■ Task description: Go through the data below and gather each line containing "absolute".

[Opening Data provided section]

(** ** Results *)

Definition ok (jobType : string) : JobResult :=
  {| jr_Type := jobType; jr_OK := true; jr_Error := ""; jr_ExitCode := 0; jr_TimedOut := false;
     jr_StdoutBase64 := ""; jr_StderrBase64 := "" |}.
Definition fail_ (jobType : string) (err : error) : JobResult :=
  {| jr_Type := jobType; jr_OK := false; jr_Error := error_text err; jr_ExitCode := 0; jr_TimedOut := false;
     jr_StdoutBase64 := ""; jr_StderrBase64 := "" |}.
Definition batchError (jobType : string) (err : error) : BatchResponse := {| Results := [fail_ jobType err] |}.

(** ** Checks *)

Definition safePath (workspace requested : string) : outcome string :=
  if decide (requested = "") then Err (Errorf "path must not be empty" [])
  else if negb (IsAbs requested) then Err (Errorf "path %q must be absolute" [requested])
  else
    let clean := Clean requested in
    rel ← Rel workspace clean;
    if HasPrefix rel "../" || bool_decide (rel = "..")
    then Err (Errorf "path %q escapes workspace" [requested])
    else Ok clean.

Definition rejectSymlink (path : string) : OS unit :=
  info ← wrap_err (Wrapf "unsafe parent %q: %w" [path]) (os_Lstat path);
  fail_if (fi_symlink info) (Errorf "refusing symlink parent %q" [path]).

(** The loop of [ensureSafeParents]. *)
Fixpoint reject_parts (current : string) (parts : list string) : OS unit :=
  match parts with
  | [] => mret tt
  | part :: parts' =>
      let current := Join [current; part] in
      rejectSymlink current ;;
      reject_parts current parts'
  end.

Definition ensureSafeParents (workspace target : string) : OS unit :=
  if decide (Clean target = Clean workspace) then rejectSymlink workspace
  else
    rel ← lift_outcome (Rel workspace (Dir target));
    if decide (rel = ".") then rejectSymlink workspace
    else reject_parts workspace (psplit rel).

Definition safeMode (mode fallback : Z) : outcome Z :=
  let mode := if decide (mode = 0) then fallback else mode in
  if decide (Z.land mode 3072 <> 0) then Err (Errorf "setuid/setgid mode bits are not allowed" [])
  else Ok (Z.land mode 511).

Definition chownIfNeeded (path : string) (uid gid : Z) : OS unit :=
  u ← os_Getuid;
  g ← os_Getgid;
  if decide (uid = u /\ gid = g) then mret tt
  else wrap_err (Wrapf "chown: %w" []) (os_Chown path uid gid).

(** ** The output of a command *)

Record limitedBuffer := { lb_buf : string; lb_limit : Z }.

(** The bytes written and the count reported. *)
Definition lb_Write (b : limitedBuffer) (p : string) : Z * limitedBuffer :=
  let len := Z.of_nat (String.length p) in
  let remaining := wrap64 (lb_limit b - Z.of_nat (String.length (lb_buf b))) in
  if decide (remaining <= 0) then (len, b)
  else if decide (len > remaining)
       then (len, {| lb_buf := lb_buf b +:+ str_take (Z.to_nat remaining) p; lb_limit := lb_limit b |})
       else (len, {| lb_buf := lb_buf b +:+ p; lb_limit := lb_limit b |}).

Definition lb_Bytes (b : limitedBuffer) : string := lb_buf b.

(** What a command's writes leave in a fresh buffer. *)
Definition captured (limit : Z) (writes : list string) : string :=
  lb_Bytes (foldl (fun b p => snd (lb_Write b p)) {| lb_buf := ""; lb_limit := limit |} writes).

(** ** Commands: what [exec.CommandContext] and [cmd.Run] are given and give back *)

Record Command := {
  cmd_Argv : list string;
  cmd_Dir : string;
  cmd_Env : list string;
  cmd_Credential : option (Z * Z);      (* uint32 user and group *)
  cmd_Timeout : Z
}.

Inductive run_error := ExitError (code : Z) | RunError (err : error).

Record RunOutcome := {
  ro_stdout : list string;
  ro_stderr : list string;
  ro_err : option run_error;
  ro_timedOut : bool;         (* cmdCtx.Err() == context.DeadlineExceeded after Run *)
  ro_Process : option Z       (* cmd.Process.Pid, when it is not nil *)
}.

(** A command that timed out: what is left of its process group is killed, and an error of that is dropped. *)
Definition kill_group (out : RunOutcome) : OS unit :=
  match ro_Process out with
  | Some pid => if ro_timedOut out then ignore (unix_Kill (- pid) SIGKILL) else mret tt
  | None => mret tt
  end.

(** ** The server *)

Section server.
Variable cfg : Config.
Variable cmd_Run : Command -> OS RunOutcome.

Definition workspace (requested : string) : OS string :=
  let requested := if decide (requested = "") then Workspace cfg else requested in
  let clean := Clean requested in
  fail_if (negb (IsAbs clean)) (Errorf "workspace must be absolute" []) ;;
  let configured := Clean (Workspace cfg) in
  fail_if (negb (bool_decide (clean = configured))) (Errorf "workspace %q is not allowed" [clean]) ;;
  wrap_err (Wrapf "create workspace: %w" []) (os_MkdirAll clean 493) ;;
  mret clean.

Definition or_else {A} (o : option A) (d : A) : A := match o with Some a => a | None => d end.
Lemma waitForAgent_ends fuel i path h :
  no_panic (on_vmm (Health (vsock_Do (M := M) path DefaultVsockPort) vm_url)) -> (i <= k)%nat -> (k - i < fuel)%nat ->
  exists o h', waitForAgent fuel ctx i path h = (o, h') /\ (o = Ok tt \/ exists c, gave_up i c /\ o = Err c).
Proof.
  intros Hn. revert i h. induction fuel as [|fuel IH]; intros i h Hi Hf; [lia|]. cbn [waitForAgent].
  unfold mbind, GoM_bind, attempt. specialize (Hn h).
  destruct (on_vmm _ h) as [[a|e|v] h1]; [by eexists _, _; split; [|left]| |by destruct (Hn v h1)].
  destruct (ctx i) as [c|] eqn:Ec.
  - eexists _, _. split; [done|]. right. exists c. split; [by apply gave_up_at|done].
  - destruct (IH (S i) h1) as (o & h2 & E & Ho); [by apply not_yet|pose proof (not_yet i Hi Ec); lia|]. exists o, h2. split; [done|].
    destruct Ho as [?|(c & Hc & ?)]; [by left|right]. exists c. split; [by apply gave_up_later|done].
Qed.

Lemma waitForSocket_ends fuel i path h :
  no_panic (on_vmm (api_GetMachineConfiguration (M := M) path)) -> (i <= k)%nat -> (k - i < fuel)%nat ->
  exists o h', waitForSocket fuel ctx i path h = (o, h') /\ (o = Ok tt \/ exists c, gave_up i c /\ o = Err c).
Proof.
  intros Hn. revert i h. induction fuel as [|fuel IH]; intros i h Hi Hf; [lia|]. cbn [waitForSocket].
  assert (Hs : no_panic (on_host (M := M) (os_Stat path))) by (apply no_panic_on_host, no_panic_stat).
  assert (Hpoll : forall h1, exists o h', match ctx i with Some err => fail err | None => waitForSocket fuel ctx (S i) path end h1 = (o, h')
    /\ (o = Ok tt \/ exists c, gave_up i c /\ o = Err c)).
  { intros h1. destruct (ctx i) as [c|] eqn:Ec.
    - eexists _, _. split; [done|]. right. exists c. split; [by apply gave_up_at|done].
    - destruct (IH (S i) h1) as (o & h2 & E & Ho); [by apply not_yet|pose proof (not_yet i Hi Ec); lia|]. exists o, h2. split; [done|].
      destruct Ho as [?|(c & Hc & ?)]; [by left|right]. exists c. split; [by apply gave_up_later|done]. }
  unfold mbind at 1, GoM_bind at 1, attempt at 1. specialize (Hs h).
  destruct (on_host _ h) as [[a|e|v] h1]; [|apply Hpoll|by destruct (Hs v h1)].
  unfold mbind, GoM_bind, attempt. specialize (Hn h1).
  destruct (on_vmm _ h1) as [[a'|e|v] h2]; [by eexists _, _; split; [|left]|apply Hpoll|by destruct (Hn v h2)].
Qed.
End loops.
End waiting.

(** C37: the three waiting loops end: when the context has ended by its [k]-th poll, at most [k] failed attempts
    later each has come back; the one that sends the jobs with a response or with an error that carries the
    context's, those that wait for the agent or for the socket with nothing or with the context's error. *)
Theorem waiting_ends `{VMM M} `{JSONMarshal BatchRequest} `{JSONDecoder BatchResponse} fuel ctx k err path req (h : host M) :
  (forall p q, no_panic (vsock_Do (M := M) p DefaultVsockPort q)) -> (forall p, no_panic (api_GetMachineConfiguration (M := M) p)) ->
  (forall v, json_Marshal req <> Panic v) -> (forall st v, json_Decoder_Decode (A := BatchResponse) st <> Panic v) ->
  ctx k = Some err -> (k < fuel)%nat ->
  (exists resp e h', retryJobs fuel ctx 0 path req h = (Ok (resp, e), h')
     /\ (resp = None -> exists last c, gave_up ctx k 0 c /\ e = Some (Wrapf "%w: last job attempt: %v" [error_text last] c)))
  /\ (exists o h', waitForAgent fuel ctx 0 path h = (o, h') /\ (o = Ok tt \/ exists c, gave_up ctx k 0 c /\ o = Err c))
  /\ (exists o h', waitForSocket fuel ctx 0 path h = (o, h') /\ (o = Ok tt \/ exists c, gave_up ctx k 0 c /\ o = Err c)).
Proof.
  intros Hv Ha Hm Hd Hk Hf. split; [|split].
  - eapply retryJobs_ends; [done| |lia..]. intros h0.
    destruct (Jobs_returns (vsock_Do path DefaultVsockPort) vm_url req (Hv path) Hm Hd (hs_vmm h0, hs_fs h0)) as (resp & e & s & E & Hr).
    unfold on_vmm. rewrite E. destruct s as [v w]. by eexists (resp, e), _.
  - eapply waitForAgent_ends; [done| |lia..]. apply no_panic_on_vmm. unfold Health. solve_no_panic.
  - eapply waitForSocket_ends; [done| |lia..]. by apply no_panic_on_vmm.
Qed.

(** ** Where a drive is linked *)

(** In a jail at [rootfs], the drive at an absolute path is linked under the same components below [rootfs], and
    never outside it, whatever ".." the path has; so two drives with different paths never share one. *)
Theorem jailedBackingFilePath_below rootfs r path :
  abs_path rootfs r -> IsAbs path = true ->
  abs_path (jailedBackingFilePath rootfs path) (r ++ rootc path)
  /\ forall path', IsAbs path' = true -> jailedBackingFilePath rootfs path = jailedBackingFilePath rootfs path' -> Clean path = Clean path'.
Proof.
  assert (Hgo : forall p, abs_path rootfs r -> IsAbs p = true -> abs_path (jailedBackingFilePath rootfs p) (r ++ rootc p)).
  { intros p Hr Ha. unfold jailedBackingFilePath. destruct (Clean_Root p Ha) as [-> Hn].
    destruct (decide (rootc p = [])) as [E|E].
    - rewrite E, app_nil_r. change (TrimPrefix _ "/") with "". pose proof (Join_abs rootfs r "" Hr) as HJ.
      change (foldl _ _ (psplit "")) with (rev r) in HJ. by rewrite rev_involutive in HJ.
    - simpl render. change (String "/" (pjoin (rootc p))) with ("/" +:+ pjoin (rootc p)). rewrite TrimPrefix_app.
      apply Join_abs_names; [done|by apply psplit_below|done]. }
  intros Hr Ha. split; [by apply Hgo|]. intros path' Ha' E.
  pose proof (Hgo path Hr Ha) as H1. pose proof (Hgo path' Hr Ha') as H2. rewrite E in H1.
  apply (abs_path_comps_inj _ _ _ H1), app_inv_head in H2. destruct (Clean_Root path Ha) as [-> _], (Clean_Root path' Ha') as [-> _].
  by rewrite H2.
Qed.

Lemma jailedBackingFilePath_below_witness :
  abs_path "/srv/jailer/fc/vm/root/images/a.ext4" ["srv"; "jailer"; "fc"; "vm"; "root"; "images"; "a.ext4"].
Proof.
  apply (jailedBackingFilePath_below "/srv/jailer/fc/vm/root" ["srv"; "jailer"; "fc"; "vm"; "root"] "/images/../images/a.ext4");
    [by_decision|reflexivity].
Defined.

(** A relative path with ".." leads out of the jail, and two drives of one name share the link made under it. *)
Example jailed_drive_escapes :
  jailedBackingFilePath "/srv/jailer/fc/vm/root" "../boot.ext4" = "/srv/jailer/fc/vm/boot.ext4".
Proof. reflexivity. Qed.

(** ** A host without Firecracker *)

Section nothing_works.
Context {M : Type}.
Definition no_vmm : VMM M := {|
  time_Now := fun s => (0, s); uuid_NewString := fun s => ("id", s); sdk_NewMachine := fun _ => mret tt; machine_Start := mret tt;
  machine_Wait := mret tt; machine_StopVMM := mret tt; machine_PauseVM := mret tt; machine_CreateSnapshot := fun _ _ => mret tt;
  cmd_Start := fun _ => fail (Errno ENOENT); cmd_Wait := mret tt; process_SIGTERM := mret tt; process_Kill := mret tt;
  api_GetMachineConfiguration := fun _ => fail (Errno ENOENT); api_LoadSnapshot := fun _ _ _ => mret tt;
  vsock_Do := fun _ _ _ => fail (Errno ENOENT) |}.
End nothing_works.

Section demo.
#[local] Instance demo_vmm : VMM unit := no_vmm.
#[local] Instance demo_marshal : JSONMarshal BatchRequest := fun _ => Ok "{}".
#[local] Instance demo_decoder : JSONDecoder BatchResponse := fun _ => Err EOF.
Definition empty_request : BatchRequest :=
  {| br_Version := 0; br_Workspace := ""; br_Jobs := []; br_Shutdown := false;
     br_Defaults := {| jd_UID := None; jd_GID := None; jd_Env := []; jd_TimeoutMillis := 0; jd_MaxOutputBytes := 0 |} |}.

Lemma waiting_ends_witness :
  let ctx := fun n => if decide (n = 2%nat) then Some DeadlineExceeded else None in
  exists resp e h', retryJobs (M := unit) 3 ctx 0 "/vsock" empty_request (Host tt empty_world []) = (Ok (resp, e), h').
Proof.
  intros ctx.
  pose proof (waiting_ends (M := unit) 3 ctx 2 DeadlineExceeded "/vsock" empty_request (Host tt empty_world [])) as H.
  destruct H as [(resp & e & h' & H & _) _].
  - intros p q s v s'. discriminate.
  - intros p s v s'. discriminate.
  - discriminate.
  - discriminate.
  - reflexivity.
  - lia.
  - by exists resp, e, h'.
Defined.
End demo.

[Closing Data provided section]

■ Result:
  else if negb (IsAbs requested) then Err (Errorf "path %q must be absolute" [requested])
  fail_if (negb (IsAbs clean)) (Errorf "workspace must be absolute" []) ;;
(** In a jail at [rootfs], the drive at an absolute path is linked under the same components below [rootfs], and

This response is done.